Monday, Oct. 11, 1948

Noble Experiment

Thousands of Hindus marched through the streets dragging hideous effigies labeled DEMON LIQUOR. At strategic corners, city officials stepped forward to set fire to the images. Last week Madras Province was celebrating Gandhi's birthday (it would have been his 79th) by going dry.

Madrasis could scarcely have chosen a better way to honor the Mahatma. "If I were appointed dictator for one hour for all India," Gandhi once wrote, "the first thing I would do would be to close without compensation all liquor shops, destroy all toddy palms*. . . Exceptions would be made for Europeans . . ."

Madras has made prohibition a major crusade. There is a minister for prohibition in the provincial cabinet. A prohibition-enforcement staff college has recently been started, with a student body of 366 inspectors.

The bonds of orthodox Hinduism are stronger in Madras than anywhere else in India. Abstention from liquor, tobacco and meat are cardinal points in the orthodox Hindu code. Prohibition is spreading from Madras to other parts of Hindu India where orthodoxy is not so strong. Nationwide prohibition has long been one of the main planks of the Congress Party, and the party has pushed it wherever it could. About one-seventh of Travancore, half of the Central Provinces, portions of the United Provinces and the East Punjab are experimenting with liquor bans. Both Bombay and New Delhi have control systems.

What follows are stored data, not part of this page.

Definition CODE39_ALPHABET : string :=
  "0123456789ABCDEFGHIJKLMNOPQRSTUVWXYZ-. $/+%".

Definition BARCODE_KINDS : list string :=
  ["EAN13"; "EAN8"; "UPC-A"; "GTIN-14"; "CODE39"; "CODE128"].

(** Made of the ASCII digits 0 to 9. *)
Definition all_digits (value : string) : bool := all_chars is_digit_char value.

(** The manager together with the calls of its callback made so far,
    each [(barcode, barcode_type)], in order. *)
Definition detector : Type := ScannerManager * list (string * string).

Section Detector.

Context {U : Unicode}.

Definition digit_kind (value : string) : option string :=
  if isdigit value then
    let length := len value in
    if (length =? 13)%nat then Some "EAN13"
    else if (length =? 8)%nat then Some "EAN8"
    else if (length =? 12)%nat then Some "UPC-A"
    else if (length =? 14)%nat then Some "GTIN-14"
    else None
  else None.

Definition _detect_barcode_type (value : string) : string :=
  match digit_kind value with
  | Some kind => kind
  | None =>
      if (len value <=? 43)%nat
         && all_chars (fun c => char_in c CODE39_ALPHABET) (upper value)
      then "CODE39"
      else "CODE128"
  end.
(** * Blue Archive TL assistant: timeline engine and RadiatorManager

    A shallow embedding of the timeline conversion engine
    ([TimelineProcessor] and its helpers in tl-editor.js) and of the
    [RadiatorManager] class (TL-assistant-utils.js), together with the
    properties the specification states about them.  Part III adds
    properties of the code around them: the reading of a time text and
    of the direction of a timeline, the display of a frame, the
    remaining methods of the engine and of [RadiatorManager], and what a
    second conversion of the same rows gives.

    Conventions of the embedding.
    - Frames and participant counts are integers ([Z]).  Costs, cost
      points, recovery rates and times in seconds are JavaScript numbers;
      they are modelled as exact rationals ([Q]), compared with [Qeq].
      The code computes with binary64 numbers: where a result depends on
      the rounding of one operation (a quotient taken up by [Math.ceil],
      a product rounded by [Math.round]), the frame that the code
      computes can differ by one from the exact one.
    - A JavaScript [null]/[undefined] field is [None].  Where the code
      only ever uses such a value through arithmetic or an ordering test
      ([null < n], [n + null]), it is read as [0], as JavaScript does.
    - Objects that the code mutates in place (the rows of [input_json],
      the entries of [additional_events]) are threaded explicitly: a
      function that writes into a row returns the row it leaves behind,
      and an entry of [additional_events] is addressed by its index.
    - A thrown [Error] is a value of type [Error]; the constructors follow
      the message templates of the source.
    - A string is the UTF-8 encoding of the JavaScript string. *)

From Stdlib Require Import ZArith QArith Qabs Qround Lqa Ascii Sorted.
From stdpp Require Import gmap strings list pretty.

Open Scope Z_scope.
(** * opennx: the Nx Tracker 2 streaming session, embedded in Rocq

    The development follows the three Python files of the repository:

    - [src/opennx/nx.py]       (module [Nx]):     [parse_packet], [NxTracker];
    - [src/opennx/tracker.py]  (module [Tracker]): [parse_packet],
      [get_nx_tracker], [BleakRunner] with the battery channel;
    - [src/pynx/tracker.py]    (module [Pynx]):   the older [BleakRunner].

    Python values are modelled as follows: [int] is [Z], [bytes] and
    [bytearray] are [list byte], [float] is an IEEE-754 binary64 number
    ([spec_float] with precision 53, the executable specification of the
    Standard Library), [str] is [string], and a raised exception is the
    [Raise] constructor of [Result].  The BLE stack (bleak), the Tk
    callbacks and the OSC client are the environment: every call into them
    is recorded in a trace, and an oracle decides which of them raise. *)

From Stdlib Require Import ZArith QArith Lia SpecFloat.
From Stdlib Require Import Strings.Byte.
From stdpp Require Import base list strings.

Local Open Scope Z_scope.

(* ===================================================================== *)
(** * Python builtins used by the sources                                 *)
(* ===================================================================== *)

Module Py.

(** Python exceptions that the modelled code can raise. [ExternalError]
    stands for whatever a call into the environment raised (a
    [BleakError], a timeout, an error of a consumer callback); its
    argument is the position of the call in the trace. *)
Inductive Exn : Type :=
| StructError
| OverflowError
| ZeroDivisionError
| TypeError
| IndexError
| AttributeError
| RuntimeError (msg : string)
| ExternalError (at_call : nat).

Moslems are also forbidden by their religion to drink alcohol. Last week the West Punjab provincial government decreed complete prohibition for all Moslems. Non-Moslems can be exempted by applying for a special drinking permit costing 5 rupees a year. A loophole in the law makes the drinking permits available to those Moslems who can present doctors' certificates saying that they are "alcohol addicts."

Governor General Chakravarti Rajagopalachari, one of India's leading prohibitionists, also recognizes the difficulty of curing addicts. He recently said: "Those who have got used to spirituous liquor of any kind cannot bear the compulsory privation ordained by state prohibition without a suitable substitute. To replace wine, whiskey or toddy by tea is based on the fallacious notion that the problem is only a matter of selection of fluids."

Premier Jawaharlal Nehru, who used to drink very moderately, has now gone on the wagon, and his government is trying to get other public officials to do the same. The Bombay provincial government recently warned its civil servants that it would take "serious notice" if they were found taking alcoholic drinks in public places.

A government official who once worked on a temporary trial of prohibition in Bombay reported: "The first result of the experiment was a large increase in water consumption. Not because people were quenching their thirst on water. We found it was because people were taking more baths. A woman who had only one sari had not bothered to take a bath; but when her husband could no longer spend his money on toddy he would go out and buy his wife a second sari. She was then encouraged to take baths."

*Toddy, a strong liquor distilled from palm sap, is the favorite drink of India's poor; it tastes like sugared laundry soap; and is not to be confused with the American toddy made of whiskey, water and sugar.